_THE PROBLEM:_
Using the entries that follow, give only the number of lines with the word "selected" in them.

Excerpts from a dataset:
>>>

(* ===== verification/ToyAcquire.v ===== *)
(** * ToyAcquire: what polling and direct acquisition hand out

    The loop of [PollWork] and the single acquisition of [GetJobLease], described
    by the lease they return and the record they leave. *)

From S2P Require Import Prelude Types GoalStore GoalEngine GoalWaits GoalInvariant.
From S2P Require Import Json ClientPayload Cells CellState Metadata Chapters Schedule ScheduleRuns.
From S2P Require Import ToyState ToyLease ToyChapters ToySubmit ToySchedule ToyRestart ToyRun ToyMoves ToyTables ToyLifecycle ToyHistory ToyWorld ToyPhases.

(** The lease [l] was taken on the record [r] of its job: after advancing, the record
    was ready on one of the routes, and the engine now holds it under [id]. *)
Definition taken (now : time) (routes : list Route) (wk : string) (d : Z) (id : string) (e e' : ToyEngine)
    (r : jobRecord) (l : runtimeLease) : Prop :=
  ∃ e1, e_WaitRows e1 = e_WaitRows e ∧
    let r1 := advanceRecordStateLocked e1 (jk_TenantId (l_jobKey l)) now r in
    acquirable now routes r1 = true ∧
    e_jobRecords e' !! l_jobKey l = Some (take_lease now id wk d r1) ∧
    l = lease_handle now (l_jobKey l) d (take_lease now id wk d r1).

(** What a worker can rely on about a lease it was handed. *)
Record granted (now : time) (routes : list Route) (wk : string) (id : string) (e e' : ToyEngine)
    (l : runtimeLease) : Prop := {
  gr_record : ∃ r r', e_jobRecords e !! l_jobKey l = Some r ∧ e_jobRecords e' !! l_jobKey l = Some r' ∧
    holds_lease now id wk r' = true ∧ lease_running now r = false ∧
    dep_done e now r ∧ jr_route r' = l_route l ∧ (now < l_expiresAt l)%Z ∧
    jr_leaseExpiresAt r' = l_expiresAt l ∧
    jr_consecutiveExpirations r' = (if str_empty (jr_leaseID r) then 0 else jr_consecutiveExpirations r + 1)%Z ∧
    l_clientPayload l = jr_clientPayload r ∧ l_clientPayloadRevision l = jr_clientPayloadRevision r;
  gr_id : l_leaseID l = id;
  gr_worker : l_workerID l = wk;
  gr_route : l_route l ∈ routes
}.

(** The fields of the record that no transition of its status touches. *)
Lemma advance_static e tenant now r :
  let r' := advanceRecordStateLocked e tenant now r in
  jr_route r' = jr_route r ∧ jr_alternateRoute r' = jr_alternateRoute r ∧ jr_alternateAt r' = jr_alternateAt r ∧
  jr_clientPayload r' = jr_clientPayload r ∧ jr_clientPayloadRevision r' = jr_clientPayloadRevision r ∧
  jr_metadata r' = jr_metadata r ∧ jr_cell r' = jr_cell r ∧ jr_payload r' = jr_payload r.
Proof.
  unfold advanceRecordStateLocked. simpl.
  destruct (jr_leased r && _ && _), (bool_decide _ && negb _); done.
Qed.

Lemma commit_route_effective now r : jr_route (commit_route now r) = effectiveRoute now r.
Proof. unfold commit_route, effectiveRoute. destruct (jr_alternateRoute r); [|done]. by destruct (alternate_due now r). Qed.

Lemma commit_route_payload now r :
  jr_clientPayload (commit_route now r) = jr_clientPayload r ∧
  jr_clientPayloadRevision (commit_route now r) = jr_clientPayloadRevision r.
Proof. unfold commit_route. destruct (jr_alternateRoute r); [|done]. by destruct (alternate_due now r). Qed.

(** A lease that was taken is granted. *)
Lemma taken_granted now routes wk d id e e' used r l :
  id ≠ "" → record_ok e now used (l_jobKey l) r → e_jobRecords e !! l_jobKey l = Some r →
  taken now routes wk d id e e' r l → granted now routes wk id e e' l.
Proof.
  intros Hne Hok Hr (e1 & HW & Hacq & Hr' & Hl). set (r1 := advanceRecordStateLocked _ _ _ _) in *.
  apply acquirable_spec in Hacq as (Hl1 & Hs & Hroute).
  destruct (advance_fields e1 (jk_TenantId (l_jobKey l)) now r) as (_ & _ & Ei & _ & _ & Ea & Ec & _ & _ & En & _).
  destruct (advance_static e1 (jk_TenantId (l_jobKey l)) now r) as (_ & _ & _ & Ep & Eq & _).
  assert (record_ok e1 now used (l_jobKey l) r) as Hok1
    by (apply (record_ok_fwd e e1 now now used used); [by apply waits_fwd_rows|done..]).
  destruct (commit_route_payload now r1) as [Ecp Ecq]. pose proof (duration_pos d) as Hd.
  destruct (core_fields _ _ (commit_route_core now r1)) as (_ & _ & Ei1 & _ & _ & Ea1 & Ec1 & _ & _ & En1 & _).
  assert (jr_archived r1 = None) as Hna by (by eapply (advance_not_archived e1 now e used)).
  assert (jr_cancelled r1 = false) as Hnc.
  { destruct (jr_cancelled r1) eqn:Hc; [|done]. unfold r1 in Hc, Hna. rewrite Ec in Hc.
    pose proof (ok_cancel _ _ _ _ _ Hok Hc) as Hx. rewrite Ea in Hna. rewrite Hna in Hx. by destruct Hx. }
  split.
  - exists r, (take_lease now id wk d r1). split; [done|]. split; [done|]. split.
    { apply holds_fields. unfold take_lease. simpl. rewrite Ea1, Ec1. repeat split; try done. lia. }
    split; [by rewrite <- (advance_leased e1 (jk_TenantId (l_jobKey l)) now used (l_jobKey l) r)|].
    split.
    { apply (dep_done_rows e1); [done|].
      destruct (available_cases e1 (jk_TenantId (l_jobKey l)) now used _ r Hok1) as [[Hrun _]|[[Ha _]|(_ & _ & _ & _ & Hd1)]].
      - rewrite <- (advance_leased e1 (jk_TenantId (l_jobKey l)) now used _ r Hok1) in Hrun. unfold r1 in Hl1. congruence.
      - unfold r1 in Hna. rewrite Ea in Hna. rewrite Hna in Ha. by destruct Ha.
      - apply Hd1. destruct (advance_fields e1 (jk_TenantId (l_jobKey l)) now r) as (Es & _). unfold r1 in Hs. by rewrite <- Es. }
    rewrite Hl. simpl. split; [done|]. split; [lia|]. split; [done|].
    split; [unfold take_lease; cbn [jr_consecutiveExpirations]; rewrite Ei1, En1; unfold r1; by rewrite Ei, En|]. split; [rewrite Ecp; exact Ep|rewrite Ecq; exact Eq].
  - by rewrite Hl.
  - by rewrite Hl.
  - rewrite Hl. simpl. by rewrite commit_route_effective.
Qed.

Section acquire.
Context `{CellText} `{RangeOrder} `{FloatText} `{ChapterChecks} `{TimeZones} `{ScheduleText}.

(** ** The loop *)
Section loop.
Variables (req : PollWorkRequest) (allowed : gset string) (ps : list normalizedMetadataPredicate).
Variables (limit : nat) (now : time) (new_id : nat → string).
#[local] Abbreviation loop := (poll_loop req allowed ps limit now new_id).

Lemma loop_rows keys e out : e_WaitRows (loop keys e out).1 = e_WaitRows e.
Proof. apply poll_tables. Qed.

Lemma loop_frame keys e out k : k ∉ keys → e_jobRecords (loop keys e out).1 !! k = e_jobRecords e !! k.
Proof.
  revert e out. induction keys as [|k0 keys IH]; intros e out Hk; simpl; [done|].
  apply not_elem_of_cons in Hk as [Hne Hk].
  assert (∀ r, e_jobRecords (put_record k0 r e) !! k = e_jobRecords e !! k) as Hput
    by (intros r; simpl; by rewrite lookup_insert_ne).
  destruct (e_jobRecords e !! k0); [|by apply IH]. destruct (_ || _); [by apply IH|].
  destruct (_ || _); [by rewrite IH, Hput|]. destruct (_ <=? _)%nat; [apply Hput|by rewrite IH, Hput].
Qed.

(** The selection of the loop besides readiness. *)
Definition selected (key : JobKey) (r : jobRecord) : Prop :=
  jk_TenantId key = pw_TenantId req ∧ rs_CellID (jr_cell r) ∈ allowed ∧
  metadataMatches float_text (jr_metadata r) ps = true.

(** What a record the loop did not hand out may have become. *)
Definition passed (e0 e' : ToyEngine) (k : JobKey) : Prop :=
  e_jobRecords e' !! k = e_jobRecords e0 !! k ∨
  ∃ r e1, e_jobRecords e0 !! k = Some r ∧ e_WaitRows e1 = e_WaitRows e0 ∧
    e_jobRecords e' !! k = Some (advanceRecordStateLocked e1 (jk_TenantId k) now r).
Definition given (e0 e' : ToyEngine) (n : nat) (l : runtimeLease) : Prop :=
  ∃ r, e_jobRecords e0 !! l_jobKey l = Some r ∧ selected (l_jobKey l) r ∧
    taken now (pw_Routes req) (pw_WorkerID req) (pw_LeaseDuration req) (new_id n) e0 e' r l.

(** The loop over [keys] from the leases [out]: it adds leases of distinct keys, in
    order, up to the limit. *)
Definition loop_post (e0 : ToyEngine) (keys : list JobKey) (out : list runtimeLease)
    (p : ToyEngine * list runtimeLease) : Prop :=
  ∃ new, p.2 = out ++ new ∧ l_jobKey <$> new `sublist_of` keys ∧ (length out + length new ≤ limit)%nat ∧
    (∀ n l, new !! n = Some l → given e0 p.1 (length out + n) l) ∧
    (∀ k, k ∈ keys → k ∉ l_jobKey <$> new → passed e0 p.1 k).

Lemma loop_post_skip e0 keys out p k :
  passed e0 p.1 k → loop_post e0 keys out p → loop_post e0 (k :: keys) out p.
Proof.
  intros Hk (new & ? & ? & ? & ? & Hrest). exists new. split; [done|]. split; [by apply sublist_cons|].
  split; [done|]. split; [done|]. intros k' [->|Hin]%elem_of_cons Hni; [done|by apply Hrest].
Qed.

Lemma loop_post_take e0 keys out p l :
  given e0 p.1 (length out) l → loop_post e0 keys (out ++ [l]) p → loop_post e0 (l_jobKey l :: keys) out p.
Proof.
  intros Hl (new & Heq & Hsub & Hlen & Hnew & Hrest). rewrite length_app in Hlen, Hnew. simpl in Hlen, Hnew.
  exists (l :: new). split; [by rewrite Heq, <- app_assoc|]. split; [by apply sublist_skip|].
  split; [simpl; lia|]. split.
  - intros [|n] l' Hl'; simpl in Hl'; [injection Hl' as <-; by rewrite Nat.add_0_r|].
    replace (length out + S n)%nat with (length out + 1 + n)%nat by lia. by apply Hnew.
  - intros k' Hin Hni. rewrite fmap_cons in Hni. apply not_elem_of_cons in Hni as [Hne Hni].
    apply elem_of_cons in Hin as [->|Hin]; [done|]. by apply Hrest.
Qed.

Lemma loop_spec e0 keys e out :
  NoDup keys → (∀ k, k ∈ keys → e_jobRecords e !! k = e_jobRecords e0 !! k) → e_WaitRows e = e_WaitRows e0 →
  (length out < limit)%nat → loop_post e0 keys out (loop keys e out).
Proof.
  revert e out. induction keys as [|k keys IH]; intros e out Hnd Hsame HW Hlim.
  { exists []. rewrite app_nil_r. split; [done|]. split; [done|]. split; [simpl; lia|]. split; [done|].
    by intros k ?%elem_of_nil. }
  apply NoDup_cons in Hnd as [Hk Hnd].
  assert (e_jobRecords e0 !! k = e_jobRecords e !! k) as Hsk by (symmetry; apply Hsame; set_solver).
  assert (∀ k', k' ∈ keys → e_jobRecords e !! k' = e_jobRecords e0 !! k') as Hsame' by (intros; apply Hsame; set_solver).
  assert (∀ r k', k' ∈ keys → e_jobRecords (put_record k r e) !! k' = e_jobRecords e0 !! k') as Hput.
  { intros r k' Hk'. simpl. rewrite lookup_insert_ne; [by apply Hsame'|]. by intros <-. }
  assert (loop_post e0 (k :: keys) out (loop keys e out)) as Hskip.
  { apply loop_post_skip; [left; by rewrite loop_frame|by apply IH]. }
  cbn [poll_loop]. destruct (e_jobRecords e !! k) as [r|] eqn:Hr; [|exact Hskip].
  destruct (_ || _) eqn:Hsel; [exact Hskip|]. clear Hskip.
  apply orb_false_iff in Hsel as [Ht Hc]. apply negb_false_iff, String.eqb_eq in Ht.
  apply negb_false_iff, bool_decide_eq_true in Hc.
  cbv zeta. set (r1 := advanceRecordStateLocked e (jk_TenantId k) now r).
  destruct (negb (acquirable now (pw_Routes req) r1) || _) eqn:Hacq.
  { apply loop_post_skip; [|apply IH; [done|apply Hput|done|done]]. right. exists r, e. split; [done|]. split; [done|].
    rewrite loop_frame by done. apply lookup_insert_eq. }
  apply orb_false_iff in Hacq as [Hacq Hmd]. apply negb_false_iff in Hacq, Hmd.
  set (r2 := take_lease now (new_id (length out)) (pw_WorkerID req) (pw_LeaseDuration req) r1).
  set (l := lease_handle now k (pw_LeaseDuration req) r2).
  assert (∀ e', e_jobRecords e' !! k = Some r2 → given e0 e' (length out) l) as Hgiven.
  { intros e' He'. exists r. split; [exact Hsk|]. split; [|by exists e].
    destruct (advance_static e (jk_TenantId k) now r) as (_ & _ & _ & _ & _ & Em & _).
    split; [done|]. split; [done|]. rewrite <- Em. exact Hmd. }
  destruct (Nat.leb_spec limit (length (out ++ [l]))) as [Hle|Hlt]; rewrite length_app in *; simpl in *.
  - apply (loop_post_take e0 keys out _ l); [apply Hgiven; apply lookup_insert_eq|].
    exists []. rewrite app_nil_r, length_app. split; [done|]. split; [apply sublist_nil_l|].
    split; [simpl; lia|]. split; [done|].
    intros k' Hin _. left. by apply Hput.
  - apply (loop_post_take e0 keys out _ l).
    + apply Hgiven. rewrite loop_frame by done. apply lookup_insert_eq.
    + apply IH; [done|apply Hput|done|]. rewrite length_app. simpl. lia.
Qed.
End loop.

(** [PollWork] hands out what the loop hands out, within the caller's selection. *)
Lemma poll_work_post ctx req now new_id e e' ls :
  acquire_ready ctx req now new_id e = (e', Ok ls) →
  ∃ ps allowed, let limit := if (pw_Limit req <=? 0)%Z then 1%nat else Z.to_nat (pw_Limit req) in
    Select ctx (pw_TenantId req) (pw_CellNames req) "jobs.acquire" (cellsLocked (pw_TenantId req) e) = Ok allowed ∧
    normalizeMetadataPredicates (pw_MetadataEquals req) = Ok ps ∧
    loop_post req allowed ps limit now new_id e (range (e_jobRecords e)).*1 [] (e', ls).
Proof.
  unfold acquire_ready. destruct (rbind _ _) as [[ps allowed]|] eqn:Hg; [|done].
  set (limit := if (pw_Limit req <=? 0)%Z then 1%nat else Z.to_nat (pw_Limit req)).
  simpl. intros Hp. exists ps, allowed.
  assert (Select ctx (pw_TenantId req) (pw_CellNames req) "jobs.acquire" (cellsLocked (pw_TenantId req) e) = Ok allowed ∧
    normalizeMetadataPredicates (pw_MetadataEquals req) = Ok ps) as [Hsel Hps].
  { apply bind_ok in Hg as (_ & _ & Hg). apply bind_ok in Hg as (_ & _ & Hg). apply bind_ok in Hg as (_ & _ & Hg).
    apply bind_ok in Hg as (ps' & Hps & Hg). apply bind_ok in Hg as (al & Hsel & Hg). by simplify_eq. }
  split; [done|]. split; [done|].
  assert (poll_loop req allowed ps limit now new_id (range (e_jobRecords e)).*1 e [] = (e', ls)) as <-.
  { rewrite (surjective_pairing (poll_loop _ _ _ _ _ _ _ _ _)). congruence. }
  apply loop_spec; [apply range_nodup|done|done|]. simpl. unfold limit.
  destruct (Z.leb_spec (pw_Limit req) 0); lia.
Qed.

(** [GetJobLease] hands out the lease of an acquirable record; otherwise it only
    advances it. *)
Lemma get_lease_post ctx req now id e e' l :
  acquire_job ctx req now id e = (e', Ok (Some l)) →
  l_jobKey l = gl_JobKey req ∧
  ∃ r, e_jobRecords e !! gl_JobKey req = Some r ∧
    AuthorizeCell ctx (jk_TenantId (gl_JobKey req)) (rs_CellID (jr_cell r)) "jobs.acquire" = Ok tt ∧
    taken now (gl_Routes req) (gl_WorkerID req) (gl_LeaseDuration req) id e e' r l ∧
    ∀ k, k ≠ gl_JobKey req → e_jobRecords e' !! k = e_jobRecords e !! k.
Proof.
  unfold acquire_job. destruct (rbind _ _); [|done].
  destruct (e_jobRecords e !! gl_JobKey req) as [r|] eqn:Hr; [|done].
  destruct (rbind _ _) as [[]|] eqn:Hauth; [|done]. cbv zeta.
  destruct (negb _) eqn:Hacq; [done|]. apply negb_false_iff in Hacq. intros Hp.
  injection Hp as <- <-. split; [done|]. exists r. split; [done|].
  apply bind_ok in Hauth as ([] & Hauth & _). split; [done|]. split.
  - exists e. split; [done|]. split; [done|]. split; [|done]. apply lookup_insert_eq.
  - intros k Hne. by apply lookup_insert_ne.
Qed.
End acquire.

<<<

_RESULT OF THIS TASK:_
2